*YOUR ASSIGNMENT*. Copy verbatim the block of lines in the entries below whose first line contains "pose proof (inv_janitors _ _ _ I) as HJ." and whose last line contains "- rewrite Es. apply I.". Leave out all other lines.

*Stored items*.
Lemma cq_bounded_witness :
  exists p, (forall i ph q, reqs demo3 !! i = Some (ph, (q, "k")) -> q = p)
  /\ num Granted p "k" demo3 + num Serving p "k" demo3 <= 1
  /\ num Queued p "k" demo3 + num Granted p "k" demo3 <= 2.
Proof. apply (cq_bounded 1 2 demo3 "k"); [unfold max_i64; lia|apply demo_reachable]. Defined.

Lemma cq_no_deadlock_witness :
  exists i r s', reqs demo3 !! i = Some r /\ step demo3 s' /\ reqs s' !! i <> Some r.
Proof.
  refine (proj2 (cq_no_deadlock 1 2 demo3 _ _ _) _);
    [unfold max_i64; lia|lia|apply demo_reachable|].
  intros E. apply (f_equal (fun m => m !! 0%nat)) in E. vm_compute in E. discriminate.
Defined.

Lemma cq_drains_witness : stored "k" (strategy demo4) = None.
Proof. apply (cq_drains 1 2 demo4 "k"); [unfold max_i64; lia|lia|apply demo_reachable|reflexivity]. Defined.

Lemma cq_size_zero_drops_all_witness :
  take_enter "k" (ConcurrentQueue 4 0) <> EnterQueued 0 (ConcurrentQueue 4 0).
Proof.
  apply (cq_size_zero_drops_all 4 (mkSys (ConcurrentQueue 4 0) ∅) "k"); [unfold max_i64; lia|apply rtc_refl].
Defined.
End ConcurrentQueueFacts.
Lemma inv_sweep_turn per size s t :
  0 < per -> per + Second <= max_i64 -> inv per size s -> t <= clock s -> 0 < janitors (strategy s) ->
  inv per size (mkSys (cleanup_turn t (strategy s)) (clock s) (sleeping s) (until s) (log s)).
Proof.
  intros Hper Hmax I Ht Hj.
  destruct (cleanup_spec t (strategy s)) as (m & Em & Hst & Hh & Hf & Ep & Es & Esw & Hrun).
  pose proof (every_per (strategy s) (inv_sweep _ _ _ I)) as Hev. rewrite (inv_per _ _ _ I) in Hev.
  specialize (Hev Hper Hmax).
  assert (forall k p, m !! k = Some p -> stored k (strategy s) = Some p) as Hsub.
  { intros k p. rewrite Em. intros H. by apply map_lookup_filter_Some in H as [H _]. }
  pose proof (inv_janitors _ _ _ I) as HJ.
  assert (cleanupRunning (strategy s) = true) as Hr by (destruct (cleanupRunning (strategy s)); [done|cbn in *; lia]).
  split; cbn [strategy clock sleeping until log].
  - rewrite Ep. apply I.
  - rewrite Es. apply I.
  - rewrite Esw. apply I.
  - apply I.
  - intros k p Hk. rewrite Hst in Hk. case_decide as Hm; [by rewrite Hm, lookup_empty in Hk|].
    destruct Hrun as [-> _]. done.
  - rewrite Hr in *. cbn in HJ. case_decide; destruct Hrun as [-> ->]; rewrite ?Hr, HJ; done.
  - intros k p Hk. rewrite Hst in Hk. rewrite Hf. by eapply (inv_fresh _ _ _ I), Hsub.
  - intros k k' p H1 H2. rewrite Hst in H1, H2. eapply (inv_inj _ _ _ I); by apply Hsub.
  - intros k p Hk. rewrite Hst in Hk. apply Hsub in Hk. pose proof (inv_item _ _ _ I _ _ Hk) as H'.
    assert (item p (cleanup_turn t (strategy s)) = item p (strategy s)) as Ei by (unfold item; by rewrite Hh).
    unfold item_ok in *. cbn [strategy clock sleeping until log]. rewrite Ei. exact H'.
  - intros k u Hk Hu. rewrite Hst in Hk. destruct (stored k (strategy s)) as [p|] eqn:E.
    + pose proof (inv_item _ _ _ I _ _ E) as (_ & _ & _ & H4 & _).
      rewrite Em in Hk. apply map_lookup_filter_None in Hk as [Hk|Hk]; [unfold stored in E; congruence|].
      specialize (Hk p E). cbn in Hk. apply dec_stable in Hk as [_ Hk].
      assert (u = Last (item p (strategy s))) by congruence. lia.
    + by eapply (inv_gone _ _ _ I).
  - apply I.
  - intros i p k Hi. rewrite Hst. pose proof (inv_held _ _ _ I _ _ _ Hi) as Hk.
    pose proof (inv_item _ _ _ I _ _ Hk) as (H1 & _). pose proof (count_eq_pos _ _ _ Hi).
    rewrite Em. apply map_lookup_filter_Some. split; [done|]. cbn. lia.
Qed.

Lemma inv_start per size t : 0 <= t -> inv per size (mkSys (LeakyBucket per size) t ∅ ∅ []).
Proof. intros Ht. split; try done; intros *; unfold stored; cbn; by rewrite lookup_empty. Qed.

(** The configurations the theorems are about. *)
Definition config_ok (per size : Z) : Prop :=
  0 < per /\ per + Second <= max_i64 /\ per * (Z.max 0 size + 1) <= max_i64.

...

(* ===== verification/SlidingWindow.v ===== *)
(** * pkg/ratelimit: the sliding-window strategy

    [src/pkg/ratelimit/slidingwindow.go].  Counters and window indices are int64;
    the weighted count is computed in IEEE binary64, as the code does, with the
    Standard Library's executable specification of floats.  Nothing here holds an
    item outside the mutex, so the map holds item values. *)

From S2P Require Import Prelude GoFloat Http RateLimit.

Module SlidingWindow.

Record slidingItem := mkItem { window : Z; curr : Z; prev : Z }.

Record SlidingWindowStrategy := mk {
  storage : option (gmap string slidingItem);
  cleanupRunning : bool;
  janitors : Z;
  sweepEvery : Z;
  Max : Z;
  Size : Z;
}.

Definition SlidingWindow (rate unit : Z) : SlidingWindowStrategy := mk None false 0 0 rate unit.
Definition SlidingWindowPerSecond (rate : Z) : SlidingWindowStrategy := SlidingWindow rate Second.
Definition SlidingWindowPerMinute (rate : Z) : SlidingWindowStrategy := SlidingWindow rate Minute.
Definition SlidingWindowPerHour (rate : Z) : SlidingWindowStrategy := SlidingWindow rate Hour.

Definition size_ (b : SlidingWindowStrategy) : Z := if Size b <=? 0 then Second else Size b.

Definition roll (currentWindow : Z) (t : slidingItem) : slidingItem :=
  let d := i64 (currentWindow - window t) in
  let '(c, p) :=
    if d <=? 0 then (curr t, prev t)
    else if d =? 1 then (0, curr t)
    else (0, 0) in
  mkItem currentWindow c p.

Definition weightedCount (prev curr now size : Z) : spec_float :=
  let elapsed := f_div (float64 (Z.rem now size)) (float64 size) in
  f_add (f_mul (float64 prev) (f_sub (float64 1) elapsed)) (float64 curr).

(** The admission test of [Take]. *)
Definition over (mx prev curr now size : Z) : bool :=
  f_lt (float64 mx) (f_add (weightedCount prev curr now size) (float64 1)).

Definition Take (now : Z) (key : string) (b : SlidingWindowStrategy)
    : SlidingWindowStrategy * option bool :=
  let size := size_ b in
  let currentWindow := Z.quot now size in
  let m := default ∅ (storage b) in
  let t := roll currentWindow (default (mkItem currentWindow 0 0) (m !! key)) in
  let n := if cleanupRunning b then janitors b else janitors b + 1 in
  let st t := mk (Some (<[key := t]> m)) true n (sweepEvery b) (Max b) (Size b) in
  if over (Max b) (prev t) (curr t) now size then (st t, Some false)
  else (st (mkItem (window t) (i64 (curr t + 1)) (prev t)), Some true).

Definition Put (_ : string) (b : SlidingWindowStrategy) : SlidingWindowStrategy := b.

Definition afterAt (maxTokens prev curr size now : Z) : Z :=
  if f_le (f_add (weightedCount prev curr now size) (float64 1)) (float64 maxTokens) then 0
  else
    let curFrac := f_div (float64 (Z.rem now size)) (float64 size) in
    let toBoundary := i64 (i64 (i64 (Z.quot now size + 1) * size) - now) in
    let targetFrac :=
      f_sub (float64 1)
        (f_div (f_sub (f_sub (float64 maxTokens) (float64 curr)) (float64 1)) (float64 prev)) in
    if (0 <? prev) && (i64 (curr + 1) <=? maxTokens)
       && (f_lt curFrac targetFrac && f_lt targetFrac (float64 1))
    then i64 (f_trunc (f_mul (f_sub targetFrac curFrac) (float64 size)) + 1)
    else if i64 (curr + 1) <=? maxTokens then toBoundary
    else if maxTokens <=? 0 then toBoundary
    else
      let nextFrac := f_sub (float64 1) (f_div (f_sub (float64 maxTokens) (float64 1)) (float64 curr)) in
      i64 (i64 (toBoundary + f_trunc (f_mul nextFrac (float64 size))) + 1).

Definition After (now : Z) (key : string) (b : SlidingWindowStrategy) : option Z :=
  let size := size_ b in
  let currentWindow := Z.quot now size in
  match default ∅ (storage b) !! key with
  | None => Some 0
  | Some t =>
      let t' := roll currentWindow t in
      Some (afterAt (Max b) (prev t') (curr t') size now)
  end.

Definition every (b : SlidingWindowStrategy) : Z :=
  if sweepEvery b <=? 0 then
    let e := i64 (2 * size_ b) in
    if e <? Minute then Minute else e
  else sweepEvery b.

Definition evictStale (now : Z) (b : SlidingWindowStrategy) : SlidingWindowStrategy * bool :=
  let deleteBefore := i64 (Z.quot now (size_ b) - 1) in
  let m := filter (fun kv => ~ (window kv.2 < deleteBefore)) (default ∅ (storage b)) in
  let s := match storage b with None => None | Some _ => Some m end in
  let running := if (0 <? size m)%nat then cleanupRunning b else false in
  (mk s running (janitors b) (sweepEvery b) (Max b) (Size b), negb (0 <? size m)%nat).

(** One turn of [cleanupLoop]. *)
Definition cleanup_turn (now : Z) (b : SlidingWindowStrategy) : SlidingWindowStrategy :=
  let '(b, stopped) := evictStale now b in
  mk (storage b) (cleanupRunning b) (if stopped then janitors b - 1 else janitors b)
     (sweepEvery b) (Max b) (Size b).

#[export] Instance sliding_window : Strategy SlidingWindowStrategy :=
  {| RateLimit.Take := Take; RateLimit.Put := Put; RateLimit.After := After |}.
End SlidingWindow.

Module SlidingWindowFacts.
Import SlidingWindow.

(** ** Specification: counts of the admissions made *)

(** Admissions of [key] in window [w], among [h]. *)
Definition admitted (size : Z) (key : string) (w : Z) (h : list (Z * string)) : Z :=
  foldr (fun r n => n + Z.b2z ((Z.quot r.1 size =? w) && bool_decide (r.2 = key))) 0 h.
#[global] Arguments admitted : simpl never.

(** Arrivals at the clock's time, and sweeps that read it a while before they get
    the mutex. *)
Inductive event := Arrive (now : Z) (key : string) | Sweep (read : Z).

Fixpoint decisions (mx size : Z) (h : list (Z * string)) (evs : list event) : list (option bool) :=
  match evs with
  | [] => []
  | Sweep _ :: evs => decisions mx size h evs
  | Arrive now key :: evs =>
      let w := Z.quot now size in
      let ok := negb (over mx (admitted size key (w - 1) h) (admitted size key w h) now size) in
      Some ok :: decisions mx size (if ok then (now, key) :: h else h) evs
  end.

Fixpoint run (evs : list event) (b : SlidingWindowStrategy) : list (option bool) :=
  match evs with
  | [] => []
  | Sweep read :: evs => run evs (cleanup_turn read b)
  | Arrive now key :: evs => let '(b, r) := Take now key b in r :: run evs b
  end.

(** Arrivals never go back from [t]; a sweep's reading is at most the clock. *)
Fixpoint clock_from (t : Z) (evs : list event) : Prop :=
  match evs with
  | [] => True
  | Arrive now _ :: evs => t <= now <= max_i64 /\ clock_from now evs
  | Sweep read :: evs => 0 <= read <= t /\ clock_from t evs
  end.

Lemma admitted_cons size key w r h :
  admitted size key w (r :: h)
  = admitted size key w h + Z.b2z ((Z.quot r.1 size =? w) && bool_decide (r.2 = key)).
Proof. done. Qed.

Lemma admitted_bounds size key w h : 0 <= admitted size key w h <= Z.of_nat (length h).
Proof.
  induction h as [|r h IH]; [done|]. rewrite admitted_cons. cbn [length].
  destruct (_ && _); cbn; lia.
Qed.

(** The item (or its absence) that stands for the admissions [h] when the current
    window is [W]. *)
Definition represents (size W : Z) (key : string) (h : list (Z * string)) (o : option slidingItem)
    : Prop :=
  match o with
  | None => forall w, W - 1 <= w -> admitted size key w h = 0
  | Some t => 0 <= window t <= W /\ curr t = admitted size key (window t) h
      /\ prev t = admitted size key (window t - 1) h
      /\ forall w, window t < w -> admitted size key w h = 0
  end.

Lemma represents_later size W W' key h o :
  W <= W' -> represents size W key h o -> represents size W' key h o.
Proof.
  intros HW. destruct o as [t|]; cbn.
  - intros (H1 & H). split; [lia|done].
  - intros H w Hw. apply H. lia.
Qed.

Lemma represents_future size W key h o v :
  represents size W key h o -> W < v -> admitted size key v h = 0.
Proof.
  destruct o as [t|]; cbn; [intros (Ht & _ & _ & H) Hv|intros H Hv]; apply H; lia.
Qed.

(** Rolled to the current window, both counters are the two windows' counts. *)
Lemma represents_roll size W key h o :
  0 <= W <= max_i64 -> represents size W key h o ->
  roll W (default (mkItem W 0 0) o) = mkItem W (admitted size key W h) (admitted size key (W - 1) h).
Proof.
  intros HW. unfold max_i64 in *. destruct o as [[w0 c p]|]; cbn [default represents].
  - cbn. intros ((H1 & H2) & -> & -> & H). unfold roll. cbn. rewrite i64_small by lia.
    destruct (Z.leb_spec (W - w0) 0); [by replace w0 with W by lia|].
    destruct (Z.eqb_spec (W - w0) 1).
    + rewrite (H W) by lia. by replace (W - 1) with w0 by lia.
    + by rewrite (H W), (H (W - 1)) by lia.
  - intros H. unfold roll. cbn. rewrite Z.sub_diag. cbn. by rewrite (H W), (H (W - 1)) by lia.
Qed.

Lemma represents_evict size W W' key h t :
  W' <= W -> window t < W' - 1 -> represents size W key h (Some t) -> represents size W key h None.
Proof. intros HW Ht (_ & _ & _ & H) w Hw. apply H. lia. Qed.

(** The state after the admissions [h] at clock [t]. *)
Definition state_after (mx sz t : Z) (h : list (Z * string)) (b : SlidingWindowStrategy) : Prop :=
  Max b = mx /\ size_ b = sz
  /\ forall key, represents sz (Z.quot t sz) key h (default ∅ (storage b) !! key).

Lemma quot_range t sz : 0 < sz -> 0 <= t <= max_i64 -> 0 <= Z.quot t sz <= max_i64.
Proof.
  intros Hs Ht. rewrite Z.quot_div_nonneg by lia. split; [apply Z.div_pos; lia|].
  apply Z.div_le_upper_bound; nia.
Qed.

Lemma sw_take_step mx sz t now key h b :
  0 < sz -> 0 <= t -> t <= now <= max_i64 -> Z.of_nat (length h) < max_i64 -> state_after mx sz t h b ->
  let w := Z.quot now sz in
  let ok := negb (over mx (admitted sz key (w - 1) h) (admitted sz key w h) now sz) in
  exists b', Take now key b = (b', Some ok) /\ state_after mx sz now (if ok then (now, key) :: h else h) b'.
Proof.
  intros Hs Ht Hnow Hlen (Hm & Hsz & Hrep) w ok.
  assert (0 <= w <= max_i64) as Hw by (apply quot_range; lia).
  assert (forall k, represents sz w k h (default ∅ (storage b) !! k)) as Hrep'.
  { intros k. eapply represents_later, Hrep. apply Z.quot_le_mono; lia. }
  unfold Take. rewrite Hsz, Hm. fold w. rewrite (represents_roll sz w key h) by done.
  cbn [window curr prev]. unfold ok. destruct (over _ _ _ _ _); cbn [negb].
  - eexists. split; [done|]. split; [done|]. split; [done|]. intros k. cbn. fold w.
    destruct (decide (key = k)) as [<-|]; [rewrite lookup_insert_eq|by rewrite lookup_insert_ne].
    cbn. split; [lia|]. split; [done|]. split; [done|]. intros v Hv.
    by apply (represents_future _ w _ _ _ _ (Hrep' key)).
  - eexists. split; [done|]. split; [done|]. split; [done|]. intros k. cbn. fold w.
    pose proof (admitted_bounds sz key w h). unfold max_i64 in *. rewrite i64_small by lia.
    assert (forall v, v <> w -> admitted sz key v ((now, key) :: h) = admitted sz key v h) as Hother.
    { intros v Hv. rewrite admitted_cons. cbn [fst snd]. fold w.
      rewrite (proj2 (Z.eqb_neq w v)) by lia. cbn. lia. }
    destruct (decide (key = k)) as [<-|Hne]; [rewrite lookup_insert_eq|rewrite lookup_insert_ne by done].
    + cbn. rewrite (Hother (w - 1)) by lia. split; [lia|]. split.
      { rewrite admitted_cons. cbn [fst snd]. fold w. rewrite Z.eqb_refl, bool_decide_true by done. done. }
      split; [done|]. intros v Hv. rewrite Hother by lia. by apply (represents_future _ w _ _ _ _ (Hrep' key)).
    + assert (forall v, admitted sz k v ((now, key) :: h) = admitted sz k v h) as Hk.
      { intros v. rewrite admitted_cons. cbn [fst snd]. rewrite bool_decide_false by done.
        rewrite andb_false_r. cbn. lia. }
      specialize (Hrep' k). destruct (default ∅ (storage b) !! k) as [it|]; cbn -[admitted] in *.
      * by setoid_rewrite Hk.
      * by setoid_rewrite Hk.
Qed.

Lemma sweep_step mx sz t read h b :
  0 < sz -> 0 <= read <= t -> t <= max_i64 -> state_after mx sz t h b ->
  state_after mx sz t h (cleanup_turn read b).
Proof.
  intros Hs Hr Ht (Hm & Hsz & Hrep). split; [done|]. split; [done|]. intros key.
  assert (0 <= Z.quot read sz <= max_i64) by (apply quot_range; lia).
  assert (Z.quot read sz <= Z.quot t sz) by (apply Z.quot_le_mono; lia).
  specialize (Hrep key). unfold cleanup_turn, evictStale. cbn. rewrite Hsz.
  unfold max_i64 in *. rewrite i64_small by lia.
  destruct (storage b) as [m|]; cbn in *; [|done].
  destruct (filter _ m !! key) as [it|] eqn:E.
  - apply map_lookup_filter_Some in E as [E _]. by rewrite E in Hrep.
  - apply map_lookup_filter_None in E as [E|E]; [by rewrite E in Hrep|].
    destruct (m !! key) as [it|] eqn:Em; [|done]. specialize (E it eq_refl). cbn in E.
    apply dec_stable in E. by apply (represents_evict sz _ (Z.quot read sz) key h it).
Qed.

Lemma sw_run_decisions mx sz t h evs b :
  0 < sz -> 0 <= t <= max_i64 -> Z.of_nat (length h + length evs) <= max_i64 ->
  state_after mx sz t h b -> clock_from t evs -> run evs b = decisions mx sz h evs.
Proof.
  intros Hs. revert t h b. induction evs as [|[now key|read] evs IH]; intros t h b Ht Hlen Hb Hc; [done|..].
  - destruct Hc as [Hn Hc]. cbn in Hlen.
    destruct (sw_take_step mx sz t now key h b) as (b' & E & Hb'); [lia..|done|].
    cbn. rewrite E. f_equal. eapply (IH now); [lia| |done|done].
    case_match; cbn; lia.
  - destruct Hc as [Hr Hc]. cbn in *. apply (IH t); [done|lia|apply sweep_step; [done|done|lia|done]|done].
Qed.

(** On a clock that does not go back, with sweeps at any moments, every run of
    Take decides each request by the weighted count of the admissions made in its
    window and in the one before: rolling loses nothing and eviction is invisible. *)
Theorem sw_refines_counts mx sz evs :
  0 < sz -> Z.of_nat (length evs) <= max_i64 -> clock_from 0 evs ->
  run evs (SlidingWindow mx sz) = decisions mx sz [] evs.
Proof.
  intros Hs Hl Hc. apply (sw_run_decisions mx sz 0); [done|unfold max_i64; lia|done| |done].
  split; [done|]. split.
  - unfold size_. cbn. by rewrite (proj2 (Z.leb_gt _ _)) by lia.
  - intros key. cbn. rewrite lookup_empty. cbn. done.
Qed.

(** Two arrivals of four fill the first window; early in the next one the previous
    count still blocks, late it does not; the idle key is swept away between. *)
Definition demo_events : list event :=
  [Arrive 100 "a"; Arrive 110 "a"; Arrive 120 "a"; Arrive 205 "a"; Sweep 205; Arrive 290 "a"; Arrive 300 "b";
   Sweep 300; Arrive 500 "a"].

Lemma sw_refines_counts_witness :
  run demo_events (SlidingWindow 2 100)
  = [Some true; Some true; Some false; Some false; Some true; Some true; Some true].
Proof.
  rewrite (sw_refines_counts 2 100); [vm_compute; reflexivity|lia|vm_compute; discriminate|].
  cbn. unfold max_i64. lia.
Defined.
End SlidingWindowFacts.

--

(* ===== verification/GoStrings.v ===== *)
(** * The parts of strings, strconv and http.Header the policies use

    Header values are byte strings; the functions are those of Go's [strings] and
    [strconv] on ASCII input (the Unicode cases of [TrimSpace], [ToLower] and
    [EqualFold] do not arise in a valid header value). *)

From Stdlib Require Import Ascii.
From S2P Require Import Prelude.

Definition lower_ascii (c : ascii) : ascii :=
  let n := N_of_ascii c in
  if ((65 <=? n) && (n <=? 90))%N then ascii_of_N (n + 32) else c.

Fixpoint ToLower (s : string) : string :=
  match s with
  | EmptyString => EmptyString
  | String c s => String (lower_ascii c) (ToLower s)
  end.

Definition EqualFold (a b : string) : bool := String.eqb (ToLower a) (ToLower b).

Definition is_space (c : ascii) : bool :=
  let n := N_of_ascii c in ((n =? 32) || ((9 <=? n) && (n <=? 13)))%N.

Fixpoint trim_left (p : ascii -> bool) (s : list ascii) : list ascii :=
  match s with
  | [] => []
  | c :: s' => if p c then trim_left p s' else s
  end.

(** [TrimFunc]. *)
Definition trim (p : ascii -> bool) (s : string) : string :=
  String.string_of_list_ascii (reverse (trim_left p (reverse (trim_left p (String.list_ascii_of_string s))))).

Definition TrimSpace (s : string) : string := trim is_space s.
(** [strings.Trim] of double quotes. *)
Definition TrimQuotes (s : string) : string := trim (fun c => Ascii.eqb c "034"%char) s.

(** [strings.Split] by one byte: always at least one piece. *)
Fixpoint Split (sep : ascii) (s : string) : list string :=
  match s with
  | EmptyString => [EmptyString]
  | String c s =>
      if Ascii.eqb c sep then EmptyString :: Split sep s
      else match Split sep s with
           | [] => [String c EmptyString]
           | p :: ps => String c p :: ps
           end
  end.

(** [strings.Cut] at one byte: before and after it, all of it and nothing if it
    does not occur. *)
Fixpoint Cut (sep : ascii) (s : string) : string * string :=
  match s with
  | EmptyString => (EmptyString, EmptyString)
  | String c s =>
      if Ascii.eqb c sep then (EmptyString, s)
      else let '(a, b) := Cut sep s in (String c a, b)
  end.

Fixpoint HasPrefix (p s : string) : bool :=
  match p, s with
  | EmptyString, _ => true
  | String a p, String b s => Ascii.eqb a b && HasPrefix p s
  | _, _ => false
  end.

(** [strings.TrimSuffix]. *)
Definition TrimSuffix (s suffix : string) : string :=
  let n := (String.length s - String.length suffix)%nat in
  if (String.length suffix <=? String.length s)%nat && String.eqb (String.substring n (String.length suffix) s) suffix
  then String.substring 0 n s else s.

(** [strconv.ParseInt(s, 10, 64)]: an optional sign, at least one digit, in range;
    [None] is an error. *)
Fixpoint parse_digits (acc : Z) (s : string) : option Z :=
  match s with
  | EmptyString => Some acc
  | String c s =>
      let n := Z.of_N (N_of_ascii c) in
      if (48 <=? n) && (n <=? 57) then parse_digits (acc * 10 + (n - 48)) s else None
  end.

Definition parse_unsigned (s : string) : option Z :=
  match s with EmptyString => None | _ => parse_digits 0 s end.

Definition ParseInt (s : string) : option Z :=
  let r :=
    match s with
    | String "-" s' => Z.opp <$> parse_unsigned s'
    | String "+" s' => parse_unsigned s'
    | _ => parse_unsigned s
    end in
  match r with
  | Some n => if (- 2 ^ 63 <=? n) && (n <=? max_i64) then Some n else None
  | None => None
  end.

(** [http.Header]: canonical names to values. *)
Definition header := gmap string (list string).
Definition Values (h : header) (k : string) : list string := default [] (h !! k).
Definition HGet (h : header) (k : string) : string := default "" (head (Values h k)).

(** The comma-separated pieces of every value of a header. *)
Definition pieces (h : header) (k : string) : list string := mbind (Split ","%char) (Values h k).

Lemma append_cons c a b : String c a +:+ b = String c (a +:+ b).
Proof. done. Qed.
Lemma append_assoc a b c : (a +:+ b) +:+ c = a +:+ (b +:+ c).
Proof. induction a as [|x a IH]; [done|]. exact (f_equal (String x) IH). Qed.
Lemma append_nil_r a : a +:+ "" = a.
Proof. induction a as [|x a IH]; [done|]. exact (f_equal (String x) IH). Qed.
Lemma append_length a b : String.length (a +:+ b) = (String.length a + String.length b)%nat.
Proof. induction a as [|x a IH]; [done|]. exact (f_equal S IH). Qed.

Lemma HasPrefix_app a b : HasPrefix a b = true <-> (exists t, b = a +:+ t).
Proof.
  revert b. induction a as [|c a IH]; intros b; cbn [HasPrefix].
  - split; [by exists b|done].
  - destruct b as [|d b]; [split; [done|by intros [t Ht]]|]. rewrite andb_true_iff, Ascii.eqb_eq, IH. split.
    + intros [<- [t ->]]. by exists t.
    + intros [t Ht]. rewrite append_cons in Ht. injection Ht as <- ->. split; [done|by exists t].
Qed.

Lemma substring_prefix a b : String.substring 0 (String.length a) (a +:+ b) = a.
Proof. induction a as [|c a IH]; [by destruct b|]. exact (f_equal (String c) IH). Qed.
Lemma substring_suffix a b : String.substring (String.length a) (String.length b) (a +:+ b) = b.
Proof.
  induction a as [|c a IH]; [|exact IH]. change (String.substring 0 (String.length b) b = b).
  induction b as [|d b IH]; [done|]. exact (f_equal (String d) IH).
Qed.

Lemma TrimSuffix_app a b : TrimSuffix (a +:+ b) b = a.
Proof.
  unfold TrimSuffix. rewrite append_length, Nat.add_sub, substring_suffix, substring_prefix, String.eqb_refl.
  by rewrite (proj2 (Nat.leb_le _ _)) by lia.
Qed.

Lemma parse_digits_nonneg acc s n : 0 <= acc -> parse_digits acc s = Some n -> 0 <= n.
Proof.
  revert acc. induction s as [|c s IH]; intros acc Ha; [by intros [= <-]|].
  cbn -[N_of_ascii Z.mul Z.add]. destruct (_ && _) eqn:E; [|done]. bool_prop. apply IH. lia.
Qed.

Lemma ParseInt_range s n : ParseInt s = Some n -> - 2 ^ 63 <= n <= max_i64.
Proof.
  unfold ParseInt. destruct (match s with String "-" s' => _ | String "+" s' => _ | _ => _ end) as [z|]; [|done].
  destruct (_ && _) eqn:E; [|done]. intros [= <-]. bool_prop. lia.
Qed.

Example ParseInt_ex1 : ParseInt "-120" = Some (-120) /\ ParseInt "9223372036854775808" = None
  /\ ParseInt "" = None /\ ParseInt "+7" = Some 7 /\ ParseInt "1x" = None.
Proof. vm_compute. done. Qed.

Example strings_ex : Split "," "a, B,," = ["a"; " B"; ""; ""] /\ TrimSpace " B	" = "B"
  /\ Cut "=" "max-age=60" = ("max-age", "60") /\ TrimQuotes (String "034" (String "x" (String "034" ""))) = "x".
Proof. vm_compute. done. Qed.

*WRITTEN SOLUTION*.
  pose proof (inv_janitors _ _ _ I) as HJ.
  assert (cleanupRunning (strategy s) = true) as Hr by (destruct (cleanupRunning (strategy s)); [done|cbn in *; lia]).
  split; cbn [strategy clock sleeping until log].
  - rewrite Ep. apply I.
  - rewrite Es. apply I.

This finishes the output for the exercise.